A function \(f\) is called concave if \(-f\) is convex. A function can be neither convex nor concave. Linear functions are both convex and concave.
Definition
A function \(f: \mathbb{R}^n \rightarrow \mathbb{R}\) is called strictly convex if \(\text{dom} f\) is convex, and for all \(\mathbf{x, y} \in \text{dom} f\), \(\mathbf{x} \neq \mathbf{y}\), and \(0 < \theta < 1\),
\[f(\theta \mathbf{x} + (1 - \theta) \mathbf{y}) < \theta f(\mathbf{x}) + (1 - \theta) f(\mathbf{y}).\]

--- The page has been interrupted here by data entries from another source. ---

(** ** Leaving *)

(** Deleting a group without clients does not change the map. *)
Lemma view_delete_empty mi v ga st k :
  in_range mi st -> sized st -> hashed st -> unique st ->
  view (delete_empty_group mi v ga st) k = view st k /\
  (forall g, rtk_igmp_searchGroupEntry mi v ga (delete_empty_group mi v ga st) = Some g -> clientList g <> []).
Proof.
  intros Hr Hs Hh Hu. unfold delete_empty_group.
  destruct (rtk_igmp_searchGroupEntry mi v ga st) as [g|] eqn:Eg; [|by split; [|rewrite Eg]].
  destruct (clientList g) as [|c0 l0] eqn:El; [|split; [done|]; intros g' Hg'; congruence].
  pose proof (search_group_spec _ _ _ _ _ Eg) as [Hin Hm]. destruct (Hh _ _ _ _ Hin) as [Hv Hhash].
  unfold rtk_igmp_deleteGroupEntry, rtk_igmp_unlinkGroupEntry. simpl. rewrite Hv, Hhash.
  match goal with |- context [alter_bucket mi v _ ?f ?s] => set (st1 := s) end.
  assert (modules st1 = modules st) as Em by (subst st1; by destruct (hwGroupDelCb st)). clearbody st1.
  assert (forall ga', rtk_igmp_searchGroupEntry mi v ga'
    (alter_bucket mi v (hash v ga) (remove_first (group_match v (groupAddr g))) st1) =
    if addr_match v ga ga' then None else rtk_igmp_searchGroupEntry mi v ga' st) as Hsearch.
  { intros ga'. unfold rtk_igmp_searchGroupEntry.
    assert (bucket mi v (hash v ga') st1 = bucket mi v (hash v ga') st) as Eb by (unfold bucket; by rewrite Em).
    destruct (decide (hash v ga' = hash v ga)) as [Ehash|Hne].
    - rewrite Ehash in *. rewrite bucket_alter_eq; [|by unfold in_range; rewrite Em|by eapply sized_modules_eq|apply hash_bound].
      rewrite Eb. destruct (addr_match v ga ga') eqn:E.
      + rewrite (find_ext (group_match v ga') (group_match v (groupAddr g))).
        * apply (find_remove_first_none _ (same_groupAddr v)); [|by apply Hu]. intros x y Hx Hy.
          unfold same_groupAddr, group_match in *. by rewrite <- (addr_match_trans v (groupAddr g) (groupAddr x)).
        * intros x. unfold group_match. by rewrite <- (addr_match_trans _ _ _ _ E), (addr_match_trans _ _ _ _ Hm).
      + apply find_remove_first_other. intros x Hx. unfold group_match in *.
        rewrite <- (addr_match_trans _ _ _ _ Hm) in Hx. by eapply addr_match_neg.
    - rewrite bucket_alter_ne by congruence. rewrite Eb.
      destruct (addr_match v ga ga') eqn:E; [|done]. by apply addr_match_hash in E. }
  split.
  - transitivity (view (alter_bucket mi v (hash v ga) (remove_first (group_match v (groupAddr g))) st1) k); [done|].
    destruct (decide (k_mod k = mi /\ k_ver k = v)) as [[E1 E2]|Hne].
    + unfold view, get_client. rewrite E1, E2, Hsearch. destruct (addr_match v ga (k_group k)) eqn:E; [|done].
      by rewrite <- (search_group_ext _ _ _ _ st E), Eg; simpl; rewrite El.
    + unfold view, get_client, rtk_igmp_searchGroupEntry. rewrite bucket_alter_ne by (intros ?; apply Hne; naive_solver).
      unfold bucket. by rewrite Em.
  - intros g' Hg'. specialize (Hsearch ga). rewrite addr_match_refl in Hsearch.
    assert (rtk_igmp_searchGroupEntry mi v ga (alter_bucket mi v (hash v ga)
      (remove_first (group_match v (groupAddr g))) st1) = Some g') as Hc by exact Hg'. congruence.
Qed.

Lemma view_search_client hdr v ca ga st k' :
  in_range (moduleIndex hdr) st -> sized st ->
  view (alter_group (moduleIndex hdr) v ga
          (fun g => snd (rtk_igmp_searchClientEntry v g (devIfindex hdr) ca hdr)) st) k' =
  if same_key (key_of hdr v ga ca) k'
  then refresh_port (devIfindex hdr) hdr <$> view st (key_of hdr v ga ca) else view st k'.
Proof.
  intros Hr Hs.
  transitivity (view (alter_client (moduleIndex hdr) v ga ca (smac hdr) (refresh_port (devIfindex hdr) hdr) st) k');
    [|by apply view_alter_client].
  unfold alter_client. rewrite !view_alter_group; try done.
  - destruct (same_group _ _ _ _ _ _); [|done].
    destruct (rtk_igmp_searchGroupEntry (moduleIndex hdr) v ga st) as [g|]; [|done]. simpl.
    unfold rtk_igmp_searchClientEntry. destruct (List.find _ (clientList g)) eqn:E; [done|]. simpl.
    by rewrite update_first_none.
  - intros g. unfold rtk_igmp_searchClientEntry. by destruct (List.find _ (clientList g)).
Qed.

Lemma view_none_group hdr v ga ca st k' :
  rtk_igmp_searchGroupEntry (moduleIndex hdr) v ga st = None ->
  same_key (key_of hdr v ga ca) k' = true -> view st k' = None.
Proof.
  intros Hn [Hk _]%andb_true_iff. rewrite (view_same_group _ _ _ st k' Hk). simpl. by rewrite Hn.
Qed.

Lemma same_key_view st k k' : same_key k k' = true -> view st k' = view st k.
Proof.
  intros [Hk Hc]%andb_true_iff. rewrite (view_same_group _ _ _ st k' Hk).
  apply andb_true_iff in Hc as [Hc Hm]. apply bool_decide_eq_true in Hm.
  unfold view, get_client. destruct (rtk_igmp_searchGroupEntry _ _ _ st) as [g|]; simpl; [|done].
  rewrite <- Hm. symmetry. apply find_ext. intros c. by apply client_match_ext.
Qed.

(** Fast leave removes the membership of its key, as no client is there twice. *)
Lemma view_remove_client hdr v ca ga st g st' g' k' :
  in_range (moduleIndex hdr) st -> sized st -> unique st ->
  rtk_igmp_searchGroupEntry (moduleIndex hdr) v ga st = Some g ->
  is_Some (List.find (client_match v ca (smac hdr)) (clientList g)) ->
  rtk_igmp_deleteClientEntry (client_match v ca (smac hdr)) g st = (g', st') ->
  view (alter_group (moduleIndex hdr) v ga (fun _ => g') st') k' =
  if same_key (key_of hdr v ga ca) k' then None else view st k'.
Proof.
  intros Hr Hs Hu Eg [c Ec] Ed. pose proof (search_group_spec _ _ _ _ _ Eg) as [Hin Hm].
  unfold rtk_igmp_deleteClientEntry in Ed. rewrite Ec in Ed. injection Ed as <- <-.
  rewrite view_alter_group; [|done|done|done].
  unfold same_key. simpl. destruct (same_group _ _ _ _ _ _) eqn:E; simpl; [|done].
  change (rtk_igmp_searchGroupEntry _ _ _ (set_free _ _ _ _))
    with (rtk_igmp_searchGroupEntry (moduleIndex hdr) v ga st). rewrite Eg. simpl.
  destruct (addr_match v ca (k_client k') && bool_decide (smac hdr = k_mac k'))%bool eqn:Ek.
  - apply andb_true_iff in Ek as [Ea Em]. apply bool_decide_eq_true in Em. rewrite <- Em.
    rewrite (find_ext _ (client_match v ca (smac hdr))) by (intros x; symmetry; by apply client_match_ext).
    apply (find_remove_first_none _ (same_clientId v)).
    + intros x y Hx Hy.
      unfold client_match, same_clientId in *. apply andb_true_iff in Hx as [Hx1 Hx2], Hy as [Hy1 Hy2].
      apply bool_decide_eq_true in Hx2, Hy2. rewrite Hx2, Hy2, bool_decide_true by done.
      rewrite (addr_match_trans _ _ _ _ Hx1), (addr_match_sym v ca). by rewrite Hy1.
    + destruct (Hu (moduleIndex hdr) v (hash v ga)) as [_ Hc]. rewrite Forall_forall in Hc. by apply Hc.
  - rewrite (view_same_group _ _ _ st k' E), Eg. simpl. apply find_remove_first_other. intros x Hx.
    by rewrite (client_match_sym _ _ _ _ Hx).
Qed.

Lemma view_leave_client hdr v ca ga st k' :
  let k := key_of hdr v ga ca in
  let cf := conf_of hdr v in
  in_range (moduleIndex hdr) st -> sized st -> unique st ->
  view (leave_client hdr v ca ga st) k' =
  if same_key k k' then
    if fastLeave cf then None
    else leave_shrink (rtk_igmp_sysUpSeconds st) (lastMemberAgingInterval cf) <$>
           (refresh_port (devIfindex hdr) hdr <$> view st k)
  else view st k'.
Proof.
  intros k cf Hr Hs Hu. unfold leave_client. fold cf.
  destruct (rtk_igmp_searchGroupEntry _ v ga st) as [g0|] eqn:E0.
  2:{ destruct (same_key k k') eqn:Ek; [|done]. rewrite (same_key_view st k k' Ek).
      rewrite (view_none_group hdr v ga ca st k E0) by apply same_key_refl. by destruct (fastLeave cf). }
  pose proof (view_search_client hdr v ca ga st) as Hv1.
  pose proof (unique_search_client hdr v ca ga (moduleIndex hdr) st Hu) as Hu1.
  pose proof (same_env_alter_group (moduleIndex hdr) v ga
    (fun g => snd (rtk_igmp_searchClientEntry v g (devIfindex hdr) ca hdr)) st) as Henv.
  cbv zeta. set (st1 := alter_group _ _ _ _ st) in *. fold k in Hv1.
  assert (in_range (moduleIndex hdr) st1 /\ sized st1) as [Hr1 Hs1].
  { split; [by eapply same_env_range|by apply Henv]. }
  rewrite (env_now _ _ Henv).
  change (get_client _ v ga ca _ st1) with (view st1 k). rewrite Hv1, same_key_refl by done.
  destruct (view st k) as [c|] eqn:Ek; simpl.
  - destruct (rtk_igmp_searchGroupEntry _ v ga st1) as [g1|] eqn:E1.
    + destruct (fastLeave cf).
      * destruct (rtk_igmp_deleteClientEntry _ g1 st1) as [g' st'] eqn:Ed.
        rewrite (view_remove_client hdr v ca ga st1 g1 st' g' k'); try done.
        -- fold k. destruct (same_key k k') eqn:Ekk; [done|]. by rewrite Hv1, Ekk.
        -- specialize (Hv1 k Hr Hs). rewrite same_key_refl in Hv1. unfold view, get_client in Hv1.
           simpl in Hv1. rewrite E1 in Hv1. simpl in Hv1. rewrite Hv1. by eexists.
      * rewrite view_alter_client; [|done|done|].
        -- change (Key _ _ _ _ _) with k. rewrite !Hv1, same_key_refl by done.
           destruct (same_key k k'); done.
        -- intros c1. unfold client_match. by destruct (leave_shrink_id (rtk_igmp_sysUpSeconds st)
             (lastMemberAgingInterval cf) c1) as [-> ->].
    + specialize (Hv1 k Hr Hs). rewrite same_key_refl in Hv1.
      by rewrite (view_none_group hdr v ga ca st1 k E1) in Hv1 by apply same_key_refl.
  - rewrite Hv1 by done. destruct (same_key k k'), (fastLeave cf); done.
Qed.

(** A leave ends the membership.  With fast leave the client is gone at once;
    without it its filter timer and the timers of its sources are cut to the
    last-member time, never lengthened.  A group that has no client left is
    deleted, and no other membership changes. *)
Theorem leave_ends_membership G C S hdr v ca ga st :
  let k := key_of hdr v ga ca in
  let cf := conf_of hdr v in
  let last := u32 (rtk_igmp_sysUpSeconds st + lastMemberAgingInterval cf) in
  let out := run (rtk_igmp_processLeave hdr v ca ga) st in
  inv G C S st -> unique st -> in_range (moduleIndex hdr) st ->
  fst out = RTK_IGMP_NF_ACCEPT /\
  (if fastLeave cf then view (snd out) k = None
   else match view st k with
        | None => view (snd out) k = None
        | Some c => exists c', view (snd out) k = Some c' /\
            groupFilterTimer c' = Z.min last (groupFilterTimer c) /\
            forall b, timer_of v c' b = Z.min last <$> timer_of v c b
        end) /\
  (forall g, rtk_igmp_searchGroupEntry (moduleIndex hdr) v ga (snd out) = Some g -> clientList g <> []) /\
  forall k', same_key k k' = false -> view (snd out) k' = view st k'.
Proof.
  intros k cf last out Hinv Hu Hr.
  pose proof (inv_sized _ _ _ _ Hinv) as Hs.
  destruct (good_leave_client G C S (length (modules st)) (moduleIndex hdr) hdr v ca ga st eq_refl)
    as (Hinv1 & Hr1 & _); [done|].
  pose proof (unique_leave_client hdr v ca ga st Hu) as Hu1.
  pose proof (view_leave_client hdr v ca ga st) as Hv. fold k cf in Hv.
  set (st1 := leave_client hdr v ca ga st) in *.
  pose proof (fun k => view_delete_empty (moduleIndex hdr) v ga st1 k Hr1
    (inv_sized _ _ _ _ Hinv1) (inv_hashed _ _ _ _ Hinv1) Hu1) as Hd.
  assert (fst out = RTK_IGMP_NF_ACCEPT /\ modules (snd out) = modules (delete_empty_group (moduleIndex hdr) v ga st1)) as [Hret Em].
  { unfold out, run, rtk_igmp_processLeave, bind, modify. fold st1. fold cf. by destruct (fastLeave cf). }
  assert (forall k', view (snd out) k' = view st1 k') as Hview.
  { intros k'. rewrite <- (proj1 (Hd k')). unfold view, get_client, rtk_igmp_searchGroupEntry, bucket. by rewrite Em. }
  split; [done|]. split_and!.
  - rewrite Hview, Hv, same_key_refl by done. destruct (fastLeave cf); [done|].
    destruct (view st k) as [c|]; [|done]. simpl. eexists. split; [done|]. unfold leave_shrink. fold last. split.
    + rewrite <- cut_min. unfold cut. simpl. by case_match.
    + intros b. transitivity (timer_of v (set_sourceList
        ((fun s => if last <? portTimer s then set_portTimer last s else s) <$> sourceList c) c) b); [by case_match|].
      apply look_fmap; [..|done].
      * intros s. by case_match.
      * intros s. rewrite <- cut_min. unfold cut. by case_match.
  - intros g Hg. apply (proj2 (Hd k)). unfold rtk_igmp_searchGroupEntry, bucket in *. by rewrite <- Em.
  - intros k' Hk'. by rewrite Hview, Hv, Hk'.
Qed.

Similarly, a function is called strictly concave if \(-f\) is strictly convex.
An important note: If a function is strictly convex and has an extremum, that extremum is unique and is also the global minimum.
Basic Properties
- If \(f(\mathbf{x})\) is convex, then \(af(\mathbf{x})\) is convex if \(a > 0\), and concave if \(a < 0\). This follows directly from the definition.
- The sum of two convex functions is convex, with the domain being the intersection of their domains (the intersection of two convex sets is also convex).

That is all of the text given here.